Real-Time Data Warehousing and the Semantic Web
June 23, 2005
Mark Rittman

Neil Raden, who's article on Model-Driven Approaches For BI Projects I linked to last year, dropped me a line to tell me about some new real-time ETL articles he'd written:


I've written some articles and white papers about real-time data warehousing:


...but I think the really interesting part of it is not data warehousing, per se, but abstraction and real-time analytics.

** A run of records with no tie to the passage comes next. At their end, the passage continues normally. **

(* ===== verification/ScheduleRun.v ===== *)
(** * The leader schedule follows the commits

    The scores and the swap table that a node has after a sequence of commits,
    as a function of this sequence: every 300 commits the scores are turned
    into a new table.  On well-formed sequences nothing panics and a leader can
    be elected at every point. *)

From S2P Require Import Prelude Committee Context Block StakeAggregator ThresholdClock Commit Store LeaderScoring DagState DagInv LeaderSchedule.

(** The references of the blocks of a sequence of commits. *)
Definition log_refs (log : list CommittedSubDag) : list BlockRef := reference <$> (log ≫= sd_blocks).

Lemma log_refs_app l1 l2 : log_refs (l1 ++ l2) = log_refs l1 ++ log_refs l2.
Proof. unfold log_refs. by rewrite bind_app, fmap_app. Qed.

Lemma StronglySorted_lookup {A} (R : A -> A -> Prop) l i j x y :
  StronglySorted R l -> l !! i = Some x -> l !! j = Some y -> (i < j)%nat -> R x y.
Proof.
  intros Hs. revert i j. induction Hs as [|z l Hs IH Hz]; intros [|i] [|j] Hi Hj Hlt; try done; try lia.
  - injection Hi as ->. rewrite Forall_forall in Hz. apply Hz. by eapply list_elem_of_lookup_2.
  - apply (IH i j); [done|done|lia].
Qed.

(** A sequence of commits from the first one on: consecutive indices, no block
    twice, leaders of increasing rounds. *)
Record log_wf (c : Committee) (log : list CommittedSubDag) : Prop := {
  lw_index : forall i sd, log !! i = Some sd -> cr_index (sd_commit_ref sd) = N.of_nat i + 1;
  lw_once : NoDup (log_refs log);
  lw_leaders : StronglySorted (fun a b => br_round (sd_leader a) < br_round (sd_leader b)) log;
  lw_blocks : forall sd b, sd ∈ log -> b ∈ sd_blocks sd -> wf_block c b;
}.

Lemma log_wf_app c l1 l2 : log_wf c (l1 ++ l2) -> log_wf c l1.
Proof.
  intros [Hi Ho Hl Hb]. constructor.
  - intros i sd Hsd. apply Hi. by apply lookup_app_l_Some.
  - rewrite log_refs_app in Ho. by apply NoDup_app in Ho as [? _].
  - by apply StronglySorted_app in Hl as (_ & ? & _).
  - intros sd b Hsd. apply Hb. apply elem_of_app. by left.
Qed.

(* ------------------------------------------------------------------ *)
(** ** Scoring a sub-DAG *)

Section scoring.
Context (c : Committee) (Hc : committee_wf c).

(** The ancestors for which a vote is recorded. *)
Definition votes_for (leaders : gset BlockRef) (b : VerifiedBlock) (a : BlockRef) : Prop :=
  br_round a = saturating_sub (round b) 1 /\ a ∈ leaders.
(* ===== verification/SampleDag.v ===== *)
(** * A small DAG

    Four authorities build full rounds, except that the first one misses
    round 2; validators hold prefixes of it.  It shows that the hypotheses of
    the theorems about the DAG state can be met, and lets them be evaluated. *)

From S2P Require Import Prelude Committee Context Block StakeAggregator ThresholdClock Commit Store LeaderScoring LeaderSchedule DagState DagInv Evolve DagOps DagLink DagAccept.

Definition no_bytes (_ : SignedBlock) : list byte := [].
Definition hash_7 (_ : list byte) : N := 7.

(** The context of validator [own]. *)
Definition sample_context (own : N) : Context :=
  mkContext 0 own (test_committee 4) (mkParameters 500 100 false 50000000 5 32 1000 8 32) for_testing.

(** The authors of a round. *)
Definition sample_authors (r : N) : list N := if r =? 2 then [1; 2; 3] else [0; 1; 2; 3].

Definition sample_ref (r a : N) : BlockRef :=
  mkBlockRef r a (if r =? 0 then 7 else 10 * r + a).

(** The own ancestor comes first, from the last round the author was in. *)
Definition sample_ancestors (r a : N) : list BlockRef :=
  sample_ref (if (r =? 3) && (a =? 0) then 1 else r - 1) a
  :: (sample_ref (r - 1) <$> List.filter (fun x => negb (x =? a)) (sample_authors (r - 1))).

Definition sample_block (r a : N) : VerifiedBlock :=
  test_block r a (1000 * r + a) (br_digest (sample_ref r a)) (sample_ancestors r a).

(** The blocks of rounds 1 to [n]. *)
Definition sample_blocks (n : nat) : list VerifiedBlock :=
  r ← N.of_nat <$> seq 1 n; sample_block r <$> sample_authors r.

Definition sample_fresh (own : N) : DagState MemStore :=
  fresh_state no_bytes hash_7 (sample_context own).

(** Validator [own] after accepting rounds 1 to [n]. *)
Definition sample (own : N) (n : nat) : DagState MemStore :=
  match accept_blocks (sample_fresh own) (sample_blocks n) with
  | Ok s => s
  | _ => sample_fresh own
  end.

Lemma sample_fresh_inv own : dag_inv (sample_fresh own).
Proof. apply fresh_state_inv, test_committee_4_wf. Qed.

Lemma sample_fresh_persist own : persist_inv (sample_fresh own).
Proof. by apply fresh_state_persist. Qed.

Lemma sample_fresh_known own r : is_Some (view (sample_fresh own) r) -> r ∈ (∅ : gset BlockRef).
Proof. rewrite known_view. set_solver. Qed.

Lemma sample_fresh_known' own r :
  r ∈ (∅ : gset BlockRef) -> gc_round (sample_fresh own) < br_round r ->
  is_Some (view (sample_fresh own) r).
Proof. set_solver. Qed.

Lemma sample_ok own n :
  causal (test_committee 4) own 0 ∅ (sample_blocks n) ->
  accept_blocks (sample_fresh own) (sample_blocks n) = Ok (sample own n)
  /\ dag_inv (sample own n) /\ persist_inv (sample own n)
  /\ ds_context (sample own n) = sample_context own
  /\ ds_last_commit (sample own n) = None
  /\ (forall r x, view (sample own n) r = Some x -> x ∈ sample_blocks n).
Proof.
  intros Hc. unfold sample.
  destruct (accept_blocks_Ok (sample_blocks n) (sample_fresh own) ∅ (sample_fresh_inv own)
    (sample_fresh_persist own) eq_refl (sample_fresh_known own) (sample_fresh_known' own) Hc)
    as (s' & -> & ? & ? & ? & ? & _ & _ & Hv & _).
  split_and!; try done. intros r x Hx. by destruct (Hv r x Hx) as [[bi [[=] _]]%fmap_Some|].
Qed.

(** Tells whether no cached block was included or committed. *)
Definition unmarked (s : DagState MemStore) : bool :=
  forallb (fun '(_, bi) => negb (bi_included bi) && negb (bi_committed bi))
    (map_to_list (ds_recent_blocks s)).

Lemma unmarked_included s r : unmarked s = true -> included s r = false.
Proof.
  unfold unmarked, included. rewrite forallb_forall. intros Hall.
  destruct (ds_recent_blocks s !! r) as [bi|] eqn:E; [|done].
  specialize (Hall (r, bi)). rewrite <- list_elem_of_In, elem_of_map_to_list in Hall.
  specialize (Hall E). simpl in Hall. by destruct (bi_included bi).
Qed.

Lemma unmarked_closed s : unmarked s = true -> included_closed s.
Proof. intros Hu r b a Hi. by rewrite unmarked_included in Hi. Qed.

Lemma sample_causal : causal (test_committee 4) 0 0 ∅ (sample_blocks 6).
Proof. apply (bool_decide_eq_true_1 _). vm_compute. reflexivity. Qed.

Lemma sample_causal_1 : causal (test_committee 4) 1 0 ∅ (sample_blocks 8).
Proof. apply (bool_decide_eq_true_1 _). vm_compute. reflexivity. Qed.

Definition sample_inv : dag_inv (sample 0 6) := proj1 (proj2 (sample_ok 0 6 sample_causal)).
Definition sample_persist : persist_inv (sample 0 6) :=
  proj1 (proj2 (proj2 (sample_ok 0 6 sample_causal))).

(** A first commit of the leader of round 1. *)
Definition sample_commit (index timestamp : N) (leader : BlockRef) (blocks : list BlockRef)
    : TrustedCommit :=
  mkTrustedCommit (commit_new index 0 timestamp leader blocks) index [].

Lemma sample_blocks_mono m n : (m <= n)%nat -> sample_blocks m ⊆ sample_blocks n.
Proof.
  intros Hle x. unfold sample_blocks. rewrite !list_elem_of_bind.
  intros (r & Hx & (i & -> & Hi)%list_elem_of_fmap). exists (N.of_nat i). split; [done|].
  apply list_elem_of_fmap. exists i. split; [done|]. rewrite elem_of_seq in *. lia.
Qed.
(* ===== verification/BlockManagerGc.v ===== *)
(** * The block manager: committed blocks, lookups and garbage collection

    The remaining operations of the block manager: blocks of certified
    commits are accepted without waiting, unknown references are recorded for
    fetching, and missing ancestors at or below the GC round are given up. *)

From S2P Require Import Prelude Committee Context Block StakeAggregator ThresholdClock Commit Store LeaderScoring DagState DagInv Evolve DagOps DagAccept BlockManager BlockManagerInv BlockManagerDag BlockManagerOps.

Lemma foldl_alter_lookup (f : gset BlockRef -> gset BlockRef) (l : list BlockRef) :
  forall (m : gmap BlockRef (gset BlockRef)) a,
  NoDup l ->
  foldl (fun m k => alter f k m) m l !! a = if decide (a ∈ l) then f <$> m !! a else m !! a.
Proof.
  induction l as [|k l IH]; intros m a Hnd; [done|]. apply NoDup_cons in Hnd as [Hk Hnd]. simpl.
  rewrite IH by done. destruct (decide (a = k)) as [->|Hne].
  - rewrite decide_False by done. rewrite lookup_alter_eq. by rewrite decide_True by left.
  - rewrite lookup_alter_ne by done. destruct (decide (a ∈ l)); [by rewrite decide_True by (by right)|].
    rewrite decide_False; [done|]. rewrite elem_of_cons. tauto.
Qed.

Section more.
Context {S : Type} `{StoreLaws S}.
Implicit Types s : DagState S.

(* ------------------------------------------------------------------ *)
(** ** Garbage collection *)

(** The first missing ancestor was not received: it would wait for an older one. *)
Lemma first_missing_not_suspended s bm k X :
  bm_inv s bm -> btree_map_first (bm_missing_ancestors bm) = Some (k, X) ->
  bm_suspended_blocks bm !! k = None.
Proof.
  intros Hm [_ Hmin]%btree_map_first_spec. destruct (bm_suspended_blocks bm !! k) as [sb|] eqn:E; [|done].
  exfalso. destruct (bw_block _ (mi_wf _ _ Hm) k sb E) as (Eref & Hne & Ha).
  apply set_choose_L in Hne as [a Hin]. destruct (Ha a Hin) as [Hanc Hkey].
  destruct (mi_block _ _ Hm k sb E) as [Hwf _]. destruct (wb_anc _ _ Hwf a Hanc) as [Hlt _].
  specialize (Hmin a Hkey). apply block_ref_leb_round in Hmin. rewrite <- Eref in Hmin. simpl in Hmin. lia.
Qed.

Lemma gc_loop_Ok fuel : forall s bm,
  dag_inv s -> persist_inv s -> enable_v3 (protocol_config (ds_context s)) = false -> bm_inv s bm ->
  (size (bm_missing_ancestors bm) < fuel)%nat ->
  exists bm' s', gc_loop fuel (ds_context s) bm s (gc_round s) = Ok (bm', s')
    /\ bm_step s bm (fun r => br_round r <= gc_round s) [] s' bm'
    /\ forall a, is_Some (bm_missing_ancestors bm' !! a) -> gc_round s < br_round a.
Proof.
  induction fuel as [|fuel IH]; intros s bm Hs Hp Hv3 Hm Hf; [lia|]. cbn [gc_loop].
  destruct (btree_map_first (bm_missing_ancestors bm)) as [[k X]|] eqn:Ek.
  2:{ apply btree_map_first_None in Ek. exists bm, s. split_and!; [done|by apply bm_step_refl|].
      intros a. rewrite Ek, lookup_empty. by intros [? ?]. }
  pose proof (first_missing_not_suspended s bm k X Hm Ek) as Hsus.
  apply btree_map_first_spec in Ek as [Ek Hmin]. destruct (N.ltb_spec (gc_round s) (br_round k)) as [Hlt|Hle].
  { exists bm, s. split_and!; [done|by apply bm_step_refl|]. intros a Ha.
    specialize (Hmin a Ha). apply block_ref_leb_round in Hmin. lia. }
  destruct (mi_missing _ _ Hm k) as [Hv _]; [by rewrite Ek|].
  destruct (committee_authority_Ok (ds_committee s) (br_author k) Hv) as [au Eau]. unfold ds_committee in Eau.
  rewrite Eau. unfold is_suspended. rewrite Hsus, bool_decide_false by (by intros [? ?]).
  cbn [negb assert_that mbind outcome_bind].
  destruct (resolve_Ok s bm k [] Hs Hp Hv3 Hm Hsus) as (bm1 & out & s1 & -> & Eacc & St & _ & Hout & Hkeys).
  { done. } { by intros b ?%elem_of_nil. } { lia. }
  cbn [mbind outcome_bind fst snd]. rewrite app_nil_l in Eacc. rewrite Eacc. cbn [mbind outcome_bind].
  destruct (mapM_total (fun block => committee_authority (committee (ds_context s)) (author block)) out) as [ys ->].
  { intros b (sb & Esb & <-)%Hout. apply committee_authority_Ok. apply (mi_block _ _ Hm _ _ Esb). }
  cbn [mbind outcome_bind]. pose proof (st_dag _ _ _ _ _ _ St) as G.
  pose proof (dg_context _ _ _ G) as C1. pose proof (dag_grows_gc _ _ _ G) as Egc.
  destruct (IH s1 bm1) as (bm2 & s2 & E2 & St2 & Hgc2).
  { apply G. } { apply G. } { by rewrite C1. } { apply St. }
  { enough (size (bm_missing_ancestors bm1) < size (bm_missing_ancestors bm))%nat by lia.
    rewrite <- !size_dom. apply subset_size. split.
    - intros a Ha. rewrite elem_of_dom in Ha |- *. by apply Hkeys.
    - intros Hsub. assert (k ∈ dom (bm_missing_ancestors bm1)) as Hin%elem_of_dom
        by (apply Hsub; by eapply elem_of_dom_2).
      by destruct (Hkeys k Hin). }
  rewrite C1, Egc in *. exists bm2, s2. split_and!; [done| |done].
  apply (bm_step_trans _ _ _ _ _ _ _ _ _ _ _ _ St St2); [by intros r <-|done..].
Qed.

Abstraction can provide the logical-to-physical layer between a data warehouse and a BI app, but it can also provide the kind of rich meaning we need for our machines to do some reasoning, something all current data warehousing and BI concepts lack.

For that, I'm investigating the competing approaches of the Semantic Web and Emergent Semantics, though I'm leaning toward the latter.

With good semantics and Moore's Law, much of data warehousing becomes irrelevant. As for BI, most of it is parlor tricks. I'm hoping to see a new batch of tools that can reason and learn, at least in the limited domain commerce, supply chain, CRM, etc. That's where real time will show some returns."

Apart from the list of Neil's ETL and data warehousing articles, there's a couple of good (free) e-Books linked to on Neil's site, including one on ETL and Data Integration (including articles on Kimball vs. Inmon, the model-driven BI project and two on real-time data warehousing), and another one specifically about real-time data warehousing. You have to go through an annoying registration process to get the books, and they're Windows-only executables, but it looks like there's some interesting content there. See also "Implementing Real-Time Data Warehousing Using Oracle 10g" on DBAZine.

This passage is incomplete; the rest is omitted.